Flight from Hell!
- Kasey Dann
- Mar 9, 2023
- 3 min read
Updated: Jan 27, 2024
Dragging charts fast to the plane.
A Course of flight is on his brain.
Wholly trust in the maintenance crew.
The cabin door he strides on through.
Officer one is already in flight-check.
Close the door. They hoard the flight deck.
Secure the cabin the Attendants try.
On the flight deck, the checklists fly.
Instructions given from clearance delivery.
The Steed is released out of the livery.
Enter the taxiway, with a parade of flight.
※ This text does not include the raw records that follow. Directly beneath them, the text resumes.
(** X18.  From the worker to the panel: when a worker's success is
    delivered with a payload whose fields, where present, are strings, and
    the display update it scheduled then runs on a widget that is there,
    the panel shows the poem, the prefixed translation and the
    attribution, with the fallback texts for what the payload lacks. *)
Theorem poem_reaches_panel (s : State) (i : nat) (net : nat → reply)
    (started : Z) (tr : list event) (data : gmap string pyval)
    (quotes author title dynasty translate : option string)
    (id : nat) (w : QWidget) (l : Layout item) :
  workers s !! i = Some started →
  run net = Some tr →
  signals tr = [fetch_success data] →
  started + slept_ms tr ≤ now s →
  data !! "quotes" = PStr <$> quotes →
  data !! "author" = PStr <$> author →
  data !! "title" = PStr <$> title →
  data !! "dynasty" = PStr <$> dynasty →
  data !! "translate" = PStr <$> translate →
  host_widget s = Some id →
  objects s !! id = Some w →
  contentLayout w = Some l →
  ∃ s1 s2,
    exec s [WorkerDone i net; SingleShot (length (single_shots s))]
      = Some (Ok s2) ∧
    step s (WorkerDone i net) = Some (Ok s1) ∧
    workers s1 = delete i (workers s) ∧
    pending_retries s1 = pending_retries s ∧
    shown_texts <$> objects s2 !! id
      = Some [Plain (default "无法获取诗词内容" quotes);
              Plain ("翻译：" +:+ default "暂无翻译" translate);
              Attribution (PStr (default "未知朝代" dynasty))
                (PStr (default "未知作者" author))
                (PStr (default "未知标题" title))].
Proof.
  intros Hw Hrun Hsig Hnow Hq Ha Ht Hd Htr Hid Hobj Hl.
  assert (Hc : success_content data
            = inr {| content := PStr (default "无法获取诗词内容" quotes);
                     Plugin.author := PStr (default "未知作者" author);
                     Plugin.title := PStr (default "未知标题" title);
                     Plugin.dynasty := PStr (default "未知朝代" dynasty);
                     Plugin.translate :=
                       PStr ("翻译：" +:+ default "暂无翻译" translate) |}).
  { unfold success_content, dict_get. rewrite Hq, Ha, Ht, Hd, Htr.
    by destruct quotes, author, title, dynasty, translate. }
  assert (Hstep : step s (WorkerDone i net)
            = Some (handle_success data
                      (set_workers (delete i (workers s)) s))).
  { cbn [step]. rewrite Hw, Hrun. apply Z.leb_le in Hnow. rewrite Hnow.
    unfold deliver. by rewrite Hsig. }
  unfold handle_success in Hstep. rewrite Hc in Hstep.
  match type of Hstep with
  | _ = Some (Ok ?st1) =>
      set (s1 := st1) in *;
      assert (Hfire : step s1 (SingleShot (length (single_shots s)))
                = Some (call (call_update_widget_content
                                {| content :=
                                     PStr (default "无法获取诗词内容" quotes);
                                   Plugin.author :=
                                     PStr (default "未知作者" author);
                                   Plugin.title :=
                                     PStr (default "未知标题" title);
                                   Plugin.dynasty :=
                                     PStr (default "未知朝代" dynasty);
                                   Plugin.translate :=
                                     PStr ("翻译：" +:+
                                           default "暂无翻译" translate) |})
                          (set_single_shots
                             (delete (length (single_shots s))
                                (single_shots s1)) s1)))
        by (eapply fire_step;
            [cbn; rewrite Z.add_0_r; by apply list_lookup_middle
            | cbn; lia])
  end.
  cbn [call] in Hfire.
  match type of Hfire with
  | _ = Some (update_widget_content ?c ?st) =>
      destruct (update_widget_content_shows c st id w l _ _ Hid Hobj Hl
                  eq_refl eq_refl)
        as (s2 & w2 & Hup & Hw2 & Htexts & _)
  end.
  rewrite Hup in Hfire.
  exists s1, s2. cbn [exec]. rewrite Hstep, Hfire.
  split; [reflexivity |]. split; [reflexivity |].
  split; [done |]. split.
  - unfold pending_retries. cbn. rewrite pending_app. cbn. lia.
  - rewrite Hw2. cbn [fmap option_fmap option_map]. by rewrite Htexts.
Qed.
A Long row of aluminum, of pride and might.
Checklist done. A second and third time.
Soon to be in the air. Flying sublime.
Position and hold. They get the call.
Clear to go, throttle to the wall.
Best rate of climb, the clock is set.
Try to beat time is the pilot’s bet.
Climb real fast to altitude hold.
The cabin is warm, outside wings cold.
Clear air turbulence comes fast and hard.
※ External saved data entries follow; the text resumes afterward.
Lemma harmonic_angle_energy_by_layout_witness :
  ∃ energies,
    compute_harmonic_angle_potential (constant_coordinate 2) half_k_square
      [(); (); ()] [3; 5; 1; 2]%R (np_array [[0; 1; 2]; [1; 2; 3]]%nat) (np_array [0; 0])
    = Ok energies ∧
    length energies = 3%nat.
Proof.
  destruct (harmonic_angle_energy_by_layout (constant_coordinate 2) half_k_square
    [(); (); ()] [3; 5; 1; 2]%R (np_array [[0; 1; 2]; [1; 2; 3]]%nat) (np_array [0; 0])
    [[2; 2]; [2; 2]; [2; 2]]%R) as (energies & Hrun & Hlen & _).
  - reflexivity.
  - repeat constructor; simpl; lia.
  - reflexivity.
  - reflexivity.
  - repeat constructor.
  - exists energies. by split.
Defined.

Lemma harmonic_surplus_entry_ignored_witness :
  compute_harmonic_bond_potential (constant_coordinate 2) half_k_square
    [()] ([3; 5] ++ [1])%R (np_array [[0; 1]]%nat) (np_array [0])
  = compute_harmonic_bond_potential (constant_coordinate 2) half_k_square
      [()] [3; 5]%R (np_array [[0; 1]]%nat) (np_array [0]).
Proof.
  apply (harmonic_surplus_entry_ignored (constant_coordinate 2) half_k_square
    [()] [3; 5]%R 1%R (np_array [[0; 1]]%nat) (np_array [0])).
  - exists 1%nat. reflexivity.
  - reflexivity.
  - repeat constructor; simpl; lia.
Defined.

Section torsion_failures.
Context {conformation : Type}.
Context (compute_torsions : list conformation → ndarray (list nat) → result (list (list R))).

(** X6: with integer class ids and dihedral angles of the matching shape,
    the periodic torsion evaluator raises exactly when the length of the
    ParameterVector is not a multiple of [2 * n_periodicities] or some class
    id is outside [-n, n), for [n = len(params) // (2 * n_periodicities)];
    in particular a vector that is too long by whole rows is accepted. *)
Theorem torsion_evaluator_raises_iff xyz params quad_inds torsion_inds theta :
  nd_dtype torsion_inds = int64 →
  compute_torsions xyz quad_inds = Ok theta →
  Forall (λ row, length row = np_len torsion_inds) theta →
  raises (compute_periodic_torsion_potential compute_torsions
            xyz params quad_inds torsion_inds) ↔
  (length params mod (2 * n_periodicities) ≠ 0)%nat ∨
  Exists (λ c, ¬ (- Z.of_nat (length params / (2 * n_periodicities)) ≤ c
                  < Z.of_nat (length params / (2 * n_periodicities))))
    (nd_data torsion_inds).
Proof.
  intros Hdt Htheta Hrows.
  destruct (decide (length params mod (2 * n_periodicities) = 0)%nat) as [Hmod|Hmod].
  2:{ split; [by left|]. intros _. by apply torsion_evaluator_rejects_length. }
  unfold compute_periodic_torsion_potential. rewrite Htheta, bind_Ok. cbv zeta.
  pose proof Hmod as Hlen. apply Nat.Div0.div_exact in Hlen.
  set (P2 := (2 * n_periodicities)%nat) in *.
  set (n := (length params / P2)%nat) in *.
  unfold np_reshape. rewrite decide_True by lia. rewrite bind_Ok.
  pose proof (np_take_raises_iff (rows_of n P2 params) torsion_inds) as Htake.
  rewrite length_rows_of in Htake.
  destruct (np_take (rows_of n P2 params) torsion_inds) as [sel|e] eqn:Hsel.
  - rewrite !bind_Ok. unfold periodic_torsion_potential.
    rewrite (mapM_Ok_fmap _ (λ row,
      zip_with (λ th '(k, phase, ns), periodic_torsion_term th k phase ns) row
        (zip (zip (take n_periodicities <$> sel) (drop n_periodicities <$> sel))
             ((λ _, periodicities) <$> (take n_periodicities <$> sel))))).
    2:{ eapply Forall_impl; [exact Hrows|]. intros row Hrow. cbv beta.
        rewrite decide_True; [done|].
        by rewrite length_fmap, (np_take_length _ _ _ Hsel). }
    rewrite bind_Ok. split.
    + by intros [e He].
    + intros [?|Hex]; [done|].
      assert (raises (Ok sel : result (list (list R)))) as [e He]; [|done].
      apply Htake. by right.
  - rewrite bind_Raise. split.
    + intros _. right.
      assert (raises (Raise e : result (list (list R)))) as Hr by by exists e.
      apply Htake in Hr as [?|?]; [congruence|done].
    + intros _. by exists e.
Qed.

End torsion_failures.

Lemma torsion_evaluator_raises_iff_witness :
  length (two_class_params ++ two_class_params) = 48%nat ∧
  ¬ raises (compute_periodic_torsion_potential (constant_coordinate 0)
              [()] (two_class_params ++ two_class_params)
              (np_array [[0; 1; 2; 3]; [1; 2; 3; 4]]%nat) (np_array [0; 1])).
Proof.
  split; [reflexivity|].
  rewrite (torsion_evaluator_raises_iff (constant_coordinate 0)
    [()] (two_class_params ++ two_class_params)
    (np_array [[0; 1; 2; 3]; [1; 2; 3; 4]]%nat) (np_array [0; 1]) [[0; 0]]%R);
    [|reflexivity|reflexivity|repeat constructor].
  intros [Hmod|Hex].
  - apply Hmod. reflexivity.
  - apply Exists_cons in Hex as [Hout|Hex]; [apply Hout; simpl; lia|].
    apply Exists_cons in Hex as [Hout|Hex]; [apply Hout; simpl; lia|].
    by apply Exists_nil in Hex.
Defined.

(** ** The driver: the three energies *)

Section assigned_ids.
Context `{PySet (list Z)} (set_laws : PySetLaws (list Z)).

Lemma assigned_ids_in_range sym interactions :
  atoms_in_range sym interactions →
  interactions ≠ [] →
  ∃ ids,
    unique_interactions sym interactions = Ok (np_array interactions, ids) ∧
    nd_dtype ids = int64 ∧
    np_len ids = length interactions ∧
    (0 < n_unique_classes ids)%nat ∧
    Forall (λ c, 0 ≤ c < Z.of_nat (n_unique_classes ids)) (nd_data ids).
Proof using set_laws.
  intros Hwf Hne.
  destruct (unique_interactions_spec set_laws sym interactions Hwf) as (ids & Hrun & Hids).
  pose proof (set_iter_NoDup _ set_laws (canonical_key sym <$> interactions)) as Hnd.
  pose proof (set_iter_elem _ set_laws (canonical_key sym <$> interactions)) as Hel.
  pose proof (ids_length _ _ _ Hids) as Hlen. rewrite length_fmap in Hlen.
  assert (Forall (λ c, 0 ≤ c < Z.of_nat (n_unique_classes (np_array ids))) ids) as Hin.
  { apply Forall_forall. intros c Hc. unfold n_unique_classes. simpl.
    rewrite (len_set_ids _ _ _ Hnd Hel Hids).
    by apply (ids_range _ _ _ Hnd Hel Hids). }
  exists (np_array ids). split_and!; try done.
  - destruct ids; [|done]. by destruct interactions.
  - destruct ids as [|c ids]; [by destruct interactions|].
    apply Forall_cons in Hin as [Hc _]. lia.
Qed.

End assigned_ids.

Section main_script.
Context `{PySet (list Z)} (set_laws : PySetLaws (list Z)) {conformation : Type}.
Context (compute_distances compute_angles compute_torsions :
           list conformation → ndarray (list nat) → result (list (list R))).
Context (bond_formula angle_formula : R → R → R → R).
Context (randn : nat → list R).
Suddenly everyone attentive and on guard.
Turbulence kept up, moderate but steady.
One young girl's breakfast to come up. Was ready.
Out it came, missed the bag and, onto the chair.
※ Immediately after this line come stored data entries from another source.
(** * Taiwan township population map: selection store, statistics, colour
    buckets, export and bar charts.

    Shallow embedding of [src/barplots.js] (the [BarPlots] module and the
    Leaflet application that follows it in the same file).

    Conventions of the embedding:
    - a JavaScript number that may carry a fraction (area, density,
      latitude, pixel sizes) is carried by the rational [Q] it stands
      for; a population and a timestamp are integers [Z].  The sums and
      quotients of [updateStats], [getAverageLatitude] and
      [updateCountyButtons] are IEEE 754 double-precision operations
      ([fl_add], [fl_div], built on [SpecFloat] with 53 bits of precision):
      every operand is read as the nearest double, as [JSON.parse] reads
      a decimal literal, and the result is rounded to nearest, ties to
      even.  Comparisons, [Math.round] and the pixel geometry of
      [renderChart] work on the rationals themselves.  Overflow to an
      infinity is outside the model ([Number_value] reads it as 0); it
      needs magnitudes near 1.8e308;
    - [state.selectedTownships], a JavaScript [Set], is the list of its
      members in insertion order (what [forEach] iterates over); [add]
      appends a new member at the end and [delete] removes it;
    - [state.populationData], a JavaScript object used as a dictionary, is
      a [gmap string PopData];
    - [state.townshipLayers] maps a full name to the path style of its
      Leaflet layer; the stacking order changed by [bringToFront] and
      [bringSelectedToFront] is not part of the model, so no statement
      below speaks about which layer is drawn on top;
    - the page elements written by the update functions and by the hover
      handlers are fields of [Page]; the info box holds the properties
      of the feature it was last filled from and its [display] flag;
      locale formatting ([toLocaleString], [toFixed]) and the HTML of the
      list and county-button panels are left out. *)

From Stdlib Require Import ZArith QArith Qround Lqa String List Lia.
From Stdlib Require Import Floats.SpecFloat.
From stdpp Require Import base gmap strings list sets sorting.

Open Scope string_scope.
Open Scope Z_scope.

(** ** Data model *)

(** A record of [population_data.json]. *)
Record PopData := mkPopData {
  population : Z;
  area : Q;
  density : Q
}.

(** The properties of a GeoJSON feature after [loadData] merged the
    population record into them; the three merged fields stay undefined
    ([None]) when there is no record. *)
Record Feature := mkFeature {
  FULLNAME : string;
  COUNTYNAME : string;
  TOWNNAME : string;
  f_population : option Z;
  f_area : option Q;
  f_density : option Q
}.

(** Leaflet path options set by [styleFeature] and [setStyle]. *)
Record PathStyle := mkPathStyle {
  fillColor : string;
  weight : Z;
  opacity : Q;
  color : string;
  fillOpacity : Q
}.

Record Border := mkBorder {
  b_weight : Z;
  b_color : string;
  b_opacity : Q
}.

Definition BORDER_UNSELECTED : Border := mkBorder 1 "#cccccc" (8 # 10).
Definition BORDER_SELECTED : Border := mkBorder 3 "#000000" 1.

Definition DOUBLE_CLICK_THRESHOLD : Z := 300.

(** One datum handed to [BarPlots.update]. *)
Record BarDatum := mkBarDatum {
  d_name : string;
  d_population : Z;
  d_density : Q;
  d_area : Q
}.

Inductive Overflow := OverflowAuto | OverflowHidden.

(** What [renderChart] leaves in a chart container. *)
Inductive ChartView :=
| LoadingText
| PlaceholderText
| EmptyContainer
| BarChart (overflow_x : Overflow)
           (chartInnerWidth chartSvgWidth effectiveHeight : Q)
           (bars : list BarDatum).

(** The private state of the [BarPlots] module together with the content of
    its two containers. *)
Record BarPlots := mkBarPlots {
  initialized : bool;
  lastData : list BarDatum;
  density_bar_plot : ChartView;
  population_bar_plot : ChartView
}.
Some even got on another passenger’s hair.
The smell crept all over to linger and wallow.
Other people's food was destined to follow.
First one passenger. Then two then four.
The attendants prayed, PLEASE no more!
Suddenly a passenger’s words did explode.
Look! The damn toilet, it just overflowed!
The smell mixed in, with many people's cries.
It smelled like maggots and many dead flies.
On the other side of the door, flight deck so calm.
So perfect and normal, the plane, in their palm.
Cabin attendant called the captain with words so true.
Pardon me Sir, but I have some bad news for you.
He told her Sadly. We cannot divert.
Great job you all are doing, stay alert.
He hung up the phone. It was like a trigger.
Suddenly their problems just got bigger.
One alarm screamed, then three, then five.
Suddenly the flight crew was vastly alive.
Officer One grabbed the book of knowledge.
Studied it hard, like he was back in college.
Then alarm ten. Now fifteen, then twenty-three.
The captain cried, Hell. How could this be.
He declared an emergency. Told approach may-day.
Now so much they would earn three times their Pay.
First officer flipped through the pages galore.
One page said do this. Another said do more.
Now alarms numbered up to thirty-three.
The deck was lit up like a Christmas tree.
Then the right seat said, Come on man! Holy cow!
If all alarms were true, we would be dead by now!
The Plane flew well and true. There were no wrongs.
Except for alarms clamoring, like many Gongs.
The captain's confidence was improved in stages.
He said, "We will fly with the old steam gauges."
Flight Attendants had the cabin in control.
But now the beverage cart would not roll.
A locked solid wheel, what would they do?
Persistently drag it, do their job so true.
Approach called calmly, cleared for ILS.
Everything worked fine, with no duress.
Flight crew called tower. Said, we’re here.
The plane worked great. They had no fear.
Touched down so smooth, little rubber lost.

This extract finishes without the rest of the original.